Clarifying Multiple Procedures to Avoid Duplicates

All multiple procedures that could be mistaken for duplicate services performed should be detailed in this section. This helps prevent denials when a payer might otherwise assume identical services were billed erroneously. Offer scenarios where this clarification prevents denials, such as:

  • Multiple injections at different anatomical sites during the same visit (e.g., nerve block at L4 and L5).
  • Repeat diagnostic tests performed for distinct clinical purposes on the same day.
  • Billing for both initial and subsequent services that might appear identical without additional context.

A brief explanation in Box 19 can differentiate these services, clarifying to the payer that they are distinct, medically necessary, and not erroneous duplicates.

Reporting Anesthesia Start and Stop Times

For certain anesthesia services, particularly those billed to Medicaid or some private payers, Box 19 is used to record the exact anesthesia start and stop times.
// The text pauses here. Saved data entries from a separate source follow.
(* ===== verification/Ring.v ===== *)
(** * The ring buffer ([src/internal/ring.go])

    [Ring] keeps its bytes in [Buf]; [Off] is the start of the readable data and
    [End_] its end ([End_ = 0] for an empty ring). A method that mutates its
    receiver returns the new ring; slice expressions are checked the way the Go
    run time checks them, and fail with [Panic]. [int] is unbounded here: every
    index is at most twice the length of [Buf]. *)
From S2P Require Import Prelude Errors.

Module Ring.

Record Ring := mkRing {
  Buf : list Z;
  Off : Z;
  End_ : Z
}.

Definition with_End (e : Z) (r : Ring) : Ring := mkRing (Buf r) (Off r) e.
Definition with_Off (o : Z) (r : Ring) : Ring := mkRing (Buf r) o (End_ r).

Definition Size (r : Ring) : Z := zlen (Buf r).

Definition IsFull (r : Ring) : bool :=
  negb (End_ r =? 0) &&
  ((End_ r =? Off r) || ((End_ r =? zlen (Buf r)) && (Off r =? 0))).
Definition IsEmpty (r : Ring) : bool := End_ r =? 0.

Definition Free (r : Ring) : Z :=
  if (End_ r =? 0) || (Off r =? 0) then zlen (Buf r) - End_ r
  else if Off r <? End_ r then Off r + (zlen (Buf r) - End_ r)
  else Off r - End_ r.
Definition Buffered (r : Ring) : Z := Size r - Free r.

Definition midFree (r : Ring) : Z :=
  if (Off r <=? End_ r) || (End_ r =? 0) then 0 else Off r - End_ r.

(** ** Writing: new ring, bytes written, error *)

Definition Write (b : list Z) (r : Ring) : outcome (Ring * Z * option error) :=
  if zlen b =? 0 then Ret (r, 0, Some errRingNoData)
  else if IsFull r || (Free r <? zlen b) then Ret (r, 0, Some ErrRingBufferFull)
  else if 0 <? midFree r then
    '(buf, n) ← copy_into (Buf r) (End_ r) (Off r) b;
    let e := End_ r + n in
    assert_or_panic (0 <? e) (Ret (mkRing buf (Off r) e, n, None))
  else
    let e := if End_ r =? 0 then Off r else End_ r in
    '(buf, n) ← copy_into (Buf r) e (zlen (Buf r)) b;
    let e := e + n in
    if n <? zlen b then
      '(buf, n2) ← copy_into buf 0 (zlen buf) (zdrop n b);
      assert_or_panic (0 <? n2) (Ret (mkRing buf (Off r) n2, n + n2, None))
    else assert_or_panic (0 <? e) (Ret (mkRing buf (Off r) e, n, None)).

(** [WriteString] converts without copying. *)
Definition WriteString (s : list Z) (r : Ring) : outcome (Ring * Z * option error) :=
  Write s r.

Definition FreeLimited (limitOffset : Z) (r : Ring) : Z :=
  if IsFull r then 0
  else
  let writeAt := End_ r in
  if writeAt =? 0 then
    let writeAt := Off r in
    if writeAt <=? limitOffset then limitOffset - writeAt
    else Size r - writeAt + limitOffset
  else if (writeAt <=? limitOffset) && (writeAt <=? Off r)
  then Z.min (Off r) limitOffset - writeAt
  else if writeAt <=? limitOffset then limitOffset - writeAt
  else if writeAt <=? Off r then Off r - writeAt
  else Size r - writeAt + Z.min limitOffset (Off r).

Definition WriteLimited (b : list Z) (limitOffset : Z) (r : Ring)
    : outcome (Ring * Z * option error) :=
  if zlen (Buf r) <? limitOffset then Panic
  else if zlen (Buf r) <? zlen b then Ret (r, 0, Some IoErrShortBuffer)
  else if FreeLimited limitOffset r <? zlen b then Ret (r, 0, Some ErrRingBufferFull)
  else Write b r.

Definition writeStart (r : Ring) : Z :=
  if End_ r =? 0 then Off r
  else if End_ r =? zlen (Buf r) then 0
  else End_ r.

Definition PeekWrite (b : list Z) (offset : Z) (r : Ring) : outcome (Ring * bool) :=
  if (offset <? 0) || (Free r <? offset + zlen b) then Ret (r, false)
  else
    let off := writeStart r + offset in
    let off := if zlen (Buf r) <=? off then off - zlen (Buf r) else off in
    '(buf, n) ← copy_into (Buf r) off (zlen (Buf r)) b;
    if n <? zlen b then
      '(buf, _) ← copy_into buf 0 (zlen buf) (zdrop n b);
      Ret (mkRing buf (Off r) (End_ r), true)
    else Ret (mkRing buf (Off r) (End_ r), true).

Definition Commit (n : Z) (r : Ring) : Ring * option error :=
  if n <=? 0 then (r, Some errInvalidCommit)
  else if Free r <? n then (r, Some ErrRingBufferFull)
  else
    let e := if End_ r =? 0 then Off r else End_ r in
    let e := e + n in
    let e := if zlen (Buf r) <? e then e - zlen (Buf r) else e in
    (with_End e r, None).

(** ** Reading *)

Definition Reset (r : Ring) : Ring := mkRing (Buf r) 0 0.

Definition emptied (r : Ring) : Ring :=
  let off := End_ r in
  let off := if off =? zlen (Buf r) then 0 else off in
  mkRing (Buf r) off 0.

Definition addOff (r : Ring) (a b : Z) : Z :=
  let result := a + b in
  if zlen (Buf r) <? result then result - zlen (Buf r) else result.

Definition ReadDiscard (n : Z) (r : Ring) : Ring * option error :=
  if n <=? 0 then (r, Some errInvalidDiscard)
  else
    let buffered := Buffered r in
    if buffered <? n then (r, Some errDiscardExceeds)
    else if n =? buffered then (emptied r, None)
    else if zlen (Buf r) <? n + Off r then (with_Off (n - (zlen (Buf r) - Off r)) r, None)
    else (with_Off (Off r + n) r, None).

(** [read(b)]: the destination after the copy, the count, the error. *)
Definition read (b : list Z) (r : Ring) : outcome (list Z * Z * option error) :=
  if zlen b =? 0 then Ret (b, 0, None)
  else if IsEmpty r then Ret (b, 0, Some EOF)
  else if Off r <? End_ r then
    assert_or_panic (slice_ok (Buf r) (Off r) (End_ r))
      ('(b, n) ← copy_into b 0 (zlen b) (slice (Buf r) (Off r) (End_ r));
       Ret (b, n, None))
  else
    assert_or_panic (slice_ok (Buf r) (Off r) (zlen (Buf r)))
      ('(b, n) ← copy_into b 0 (zlen b) (zdrop (Off r) (Buf r));
       if n <? zlen b then
         assert_or_panic (slice_ok (Buf r) 0 (End_ r))
           ('(b, n2) ← copy_into b n (zlen b) (ztake (End_ r) (Buf r));
            Ret (b, n + n2, None))
       else Ret (b, n, None)).

Definition ReadPeek (b : list Z) (r : Ring) : outcome (list Z * Z * option error) := read b r.

(** On a 64-bit platform; the overflow check of the source compiles away there. *)
Definition ReadAt (p : list Z) (off : Z) (r : Ring) : outcome (list Z * Z * option error) :=
  if Buffered r <? off + zlen p then Ret (p, 0, Some IoErrUnexpectedEOF)
  else ReadPeek p (with_Off (addOff r (Off r) off) r).

Definition onReadEnd (totalRead : Z) (r : Ring) : outcome Ring :=
  assert_or_panic (0 <? totalRead)
    (let newOff := addOff r (Off r) totalRead in
     Ret (if newOff =? End_ r then emptied r
          else if newOff =? zlen (Buf r) then with_Off 0 r
          else with_Off newOff r)).

Definition Read (b : list Z) (r : Ring) : outcome (Ring * list Z * Z * option error) :=
  '(b', n, err) ← read b r;
  match err with
  | Some _ => Ret (r, b', n, err)
  | None =>
      if zlen b =? 0 then Ret (r, b', n, err)
      else r ← onReadEnd n r; Ret (r, b', n, None)
  end.

(** ** The abstract ring: all cells in reading order, and how many are readable *)

Record View := mkView {
  cells : list Z;
  count : Z
}.

Definition view (r : Ring) : View :=
  mkView (slice (Buf r ++ Buf r) (Off r) (Off r + zlen (Buf r))) (Buffered r).

(** The bytes a reader gets, and the cells behind them in writing order. *)
Definition readable (v : View) : list Z := ztake (count v) (cells v).
Definition contents (r : Ring) : list Z := readable (view r).
Definition staged (r : Ring) : list Z := zdrop (count (view r)) (cells (view r)).

Definition overwrite (l : list Z) (at_ : Z) (b : list Z) : list Z :=
  ztake at_ l ++ b ++ zdrop (at_ + zlen b) l.

Definition view_write (b : list Z) (v : View) : View :=
  mkView (overwrite (cells v) (count v) b) (count v + zlen b).
Definition view_peek (b : list Z) (off : Z) (v : View) : View :=
  mkView (overwrite (cells v) (count v + off) b) (count v).
Definition view_commit (n : Z) (v : View) : View := mkView (cells v) (count v + n).
Definition view_discard (n : Z) (v : View) : View :=
  mkView (zdrop n (cells v) ++ ztake n (cells v)) (count v - n).

(** ** Well-formedness. [Off] can equal the length of [Buf]. *)

Definition ring_wf (r : Ring) : Prop :=
  0 < zlen (Buf r) /\ 0 <= Off r <= zlen (Buf r) /\ 0 <= End_ r <= zlen (Buf r).

#[global] Instance ring_wf_dec r : Decision (ring_wf r).
Proof. unfold ring_wf. apply _. Defined.

End Ring.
This information is crucial for calculating the total anesthesia time units, which directly impacts reimbursement. It helps verify the duration of the anesthesia service and ensures accurate billing according to specific payer guidelines, which often require precise time documentation.
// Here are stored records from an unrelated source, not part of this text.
(** out-of-order staging works: [PeekWrite] inside the free space changes no
    readable byte and places [b] [offset] bytes behind them, and [Commit n]
    makes readable exactly the next [n] staged bytes, whatever was staged
    there; neither moves any other byte. *)
Theorem ring_stage_and_commit b off n r
  (Hw : ring_wf r) (Ho : 0 <= off) (Hb : 0 < zlen b) (Hf : off + zlen b <= Free r)
  (Hn : 0 < n <= Free r) :
  exists r1 r2, PeekWrite b off r = Ret (r1, true) /\ Commit n r1 = (r2, None) /\
    ring_wf r1 /\ ring_wf r2 /\
    contents r1 = contents r /\ staged r1 = overwrite (staged r) off b /\
    contents r2 = contents r ++ ztake n (staged r1) /\ staged r2 = zdrop n (staged r1).
Proof.
  destruct (PeekWrite_ok b off r Hw Ho Hb Hf) as (r1 & HP & Hw1 & Ho1 & Hl1 & Hv1).
  assert (Buffered r1 = Buffered r) as HB1 by (apply (f_equal count) in Hv1; exact Hv1).
  assert (Free r1 = Free r) as HF1 by (rewrite !Free_Buffered, HB1, Hl1; done).
  destruct (Commit_ok n r1 Hw1) as (r2 & HC & Hw2 & Ho2 & Hb2 & Hv2); [lia|].
  exists r1, r2. do 4 (split; [done|]).
  pose proof (Buffered_bounds r Hw). pose proof (zlen_cells r Hw) as HL. pose proof (zlen_cells r1 Hw1) as HL1.
  destruct (overwrite_split (cells (view r)) (Buffered r) off b) as [E1 E2];
    [lia|lia|rewrite HL; rewrite Free_Buffered in Hf; lia|].
  split; [|split; [|split]].
  - unfold contents, readable. rewrite Hv1. exact E1.
  - unfold staged. rewrite Hv1. exact E2.
  - rewrite (proj1 (commit_contents n r1 r2 Hw1 ltac:(lia) Hv2)). f_equal.
    unfold contents, readable. rewrite Hv1. exact E1.
  - exact (proj2 (commit_contents n r1 r2 Hw1 ltac:(lia) Hv2)).
Qed.

Lemma ring_stage_and_commit_witness :
  exists r1 r2, PeekWrite [7; 8] 1 (mkRing [1; 2; 3; 4; 5] 3 5) = Ret (r1, true) /\
    Commit 3 r1 = (r2, None) /\ contents r2 = [4; 5; 1; 7; 8].
Proof.
  destruct (ring_stage_and_commit [7; 8] 1 3 (mkRing [1; 2; 3; 4; 5] 3 5))
    as (r1 & r2 & H1 & H2 & _ & _ & _ & H3 & H4 & _);
    [vm_compute; repeat split; congruence|lia|reflexivity|vm_compute; congruence
    |vm_compute; split; congruence|].
  exists r1, r2. split; [exact H1|]. split; [exact H2|]. rewrite H4, H3. reflexivity.
Defined.

(** *** Limited writes *)

Lemma FreeLimited_spec limit r :
  ring_wf r -> 0 <= limit < zlen (Buf r) ->
  0 <= FreeLimited limit r <= Free r /\
  (forall i, 0 <= i < FreeLimited limit r ->
     wrapi (zlen (Buf r)) (Off r + (Buffered r + i)) <> limit).
Proof.
  intros Hw Hl. rewrite Free_Buffered, Buffered_cases by done. destruct Hw as (? & ? & ?).
  unfold FreeLimited, IsFull, Size, wrapi. split; [split_bools|intros i Hi].
  revert Hi. split_bools.
Qed.

(** a limited write stays clear of the limit: [WriteLimited] never panics
    for a limit inside the buffer; it refuses what does not fit without
    changing the ring; when it succeeds it is a plain append that leaves the
    cell at the limit as it was. *)
Theorem ring_limited_write b limit r
  (Hw : ring_wf r) (Hl : 0 <= limit < zlen (Buf r)) (Hb : 0 < zlen b) :
  (zlen b <= FreeLimited limit r /\ exists r', WriteLimited b limit r = Ret (r', zlen b, None) /\
     ring_wf r' /\ contents r' = contents r ++ b /\ zget (Buf r') limit = zget (Buf r) limit) \/
  (FreeLimited limit r < zlen b /\ exists err, WriteLimited b limit r = Ret (r, 0, Some err)).
Proof.
  destruct (FreeLimited_spec limit r Hw Hl) as [HF Hi]. pose proof Hw as (W1 & W2 & W3).
  pose proof (Buffered_bounds r Hw) as HB. pose proof (Free_Buffered r) as HFB.
  unfold WriteLimited.
  replace (zlen (Buf r) <? limit) with false by (symmetry; apply Z.ltb_ge; lia).
  destruct (Z.ltb_spec (zlen (Buf r)) (zlen b)); [right; split; [lia|eauto]|].
  destruct (Z.ltb_spec (FreeLimited limit r) (zlen b)); [right; split; [lia|eauto]|left].
  split; [done|].
  destruct (Write_ok b r Hw) as (r' & HW & Hw' & Ho & HL & Hv); [lia|].
  exists r'. split; [done|]. split; [done|]. split; [apply contents_write; auto; lia|].
  set (i := if Off r <=? limit then limit - Off r else limit + zlen (Buf r) - Off r).
  assert (0 <= i < zlen (Buf r) /\ wrapi (zlen (Buf r)) (Off r + i) = limit) as [Hir Hil].
  { unfold i, wrapi. split_bools. }
  assert (~ (Buffered r <= i < Buffered r + zlen b)) as Hn.
  { intros Hin. apply (Hi (i - Buffered r)); [lia|].
    by replace (Off r + (Buffered r + (i - Buffered r))) with (Off r + i) by lia. }
  pose proof (zget_cells r i Hw Hir) as G. pose proof (zget_cells r' i Hw' ltac:(lia)) as G'.
  rewrite Ho, HL, Hil in G'. rewrite Hil in G. rewrite <- G, <- G', Hv.
  cbn [cells view_write]. change (count (view r)) with (Buffered r).
  pose proof (zlen_cells r Hw) as HC. unfold overwrite.
  assert (zlen (ztake (Buffered r) (cells (view r))) = Buffered r) as E1 by (apply zlen_ztake; lia).
  destruct (decide (i < Buffered r)).
  - rewrite zget_app_l, zget_ztake by lia. done.
  - rewrite zget_app_r, zget_app_r, zget_zdrop by lia. f_equal. lia.
Qed.

Lemma ring_limited_write_witness :
  let r := mkRing [1; 2; 3; 4; 5] 4 1 in
  FreeLimited 3 r = 2 /\ exists r', WriteLimited [7; 8] 3 r = Ret (r', 2, None) /\
    zget (Buf r') 3 = Some 4.
Proof.
  intros r. split; [reflexivity|].
  destruct (ring_limited_write [7; 8] 3 r) as [(_ & r' & H1 & _ & _ & H2)|[H _]].
  - vm_compute; repeat split; congruence.
  - vm_compute; split; congruence.
  - reflexivity.
  - exists r'. split; [exact H1|exact H2].
  - exfalso. revert H. vm_compute. congruence.
Defined.

(** the comment that [Off<len(Buf)] always holds is not true: discarding up
    to the end of the buffer leaves [Off] equal to its length while data
    remains readable. *)
Theorem ring_off_reaches_length :
  let r := fst (ReadDiscard 2 (mkRing [1; 2; 3; 4] 2 2)) in
  Off r = zlen (Buf r) /\ contents r = [1; 2] /\ ring_wf r.
Proof. vm_compute. repeat split; congruence. Qed.

End RingProps.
Itemization of Miscellaneous Supplies

When using miscellaneous or unlisted supply codes, or for supplies that do not have a specific HCPCS Level II code, Box 19 can be used for itemization. Examples of supplies that might need to be itemized in Box 19 include:

  • Specialized medical devices not covered by a standard code.
  • Custom-fabricated orthotics or prosthetics requiring detailed descriptions.
  • Unique medications administered in an office setting that necessitate a detailed explanation beyond their standard billing code.

The criteria for itemization usually involve the supply’s cost, its unique nature, or specific payer requirements to justify its use and reimbursement.

Newborn Services Using Mother’s ID

For initial newborn services, some payers, particularly Medicaid, permit the use of the mother’s subscriber ID for the month of birth and the month immediately following, before the newborn receives their own unique ID. In Box 19, providers should enter ‘Newborn using Mother’s ID’ followed by specific identifying details like the newborn’s name (if available), date of birth, and any unique identifiers such as ‘(Twin A)’ or ‘(Twin B)’ in the case of multiple births. This practice is typically limited to a short post-delivery period; providers should always confirm specific timeframes, limitations, and format requirements with each payer.

Frequently Asked Questions About Box 19

What information goes in Box 19?
Box 19 is used for various types of supplementary information as required by specific payers. This includes justifications for procedures, explanations for unlisted codes, itemization of multiple modifiers, details for ‘By Report’ services, clarification of multiple procedures to prevent duplicate denials, anesthesia start/stop times, itemization of miscellaneous supplies, and specific newborn billing details.

When is Box 19 required on a CMS-1500?
Box 19 is required when a payer specifically instructs providers to submit additional information for certain services, codes, or billing scenarios. It is not universally required for every claim, but its completion is mandatory whenever specific local use guidelines mandate it to support the medical necessity or unique circumstances of a service.

Does Medicare require Box 19 completion for specific services?
Yes, Medicare, through its various Medicare Administrative Contractors (MACs), may require Box 19 completion for specific services. These requirements are outlined in the Medicare Claims Processing Manual, Chapter 26, or in local MAC policies and bulletins. Providers should always consult their specific MAC’s guidelines for definitive instructions.

Important Disclaimer

Always consult the most current official CMS-1500 instruction manual (Medicare Claims Processing Manual, Chapter 26) and specific payer handbooks for definitive guidance regarding Box 19. Instructions for ‘local use’ can vary significantly by payer and are subject to frequent changes. Adhering to the most up-to-date guidelines is crucial for accurate billing and successful claims processing.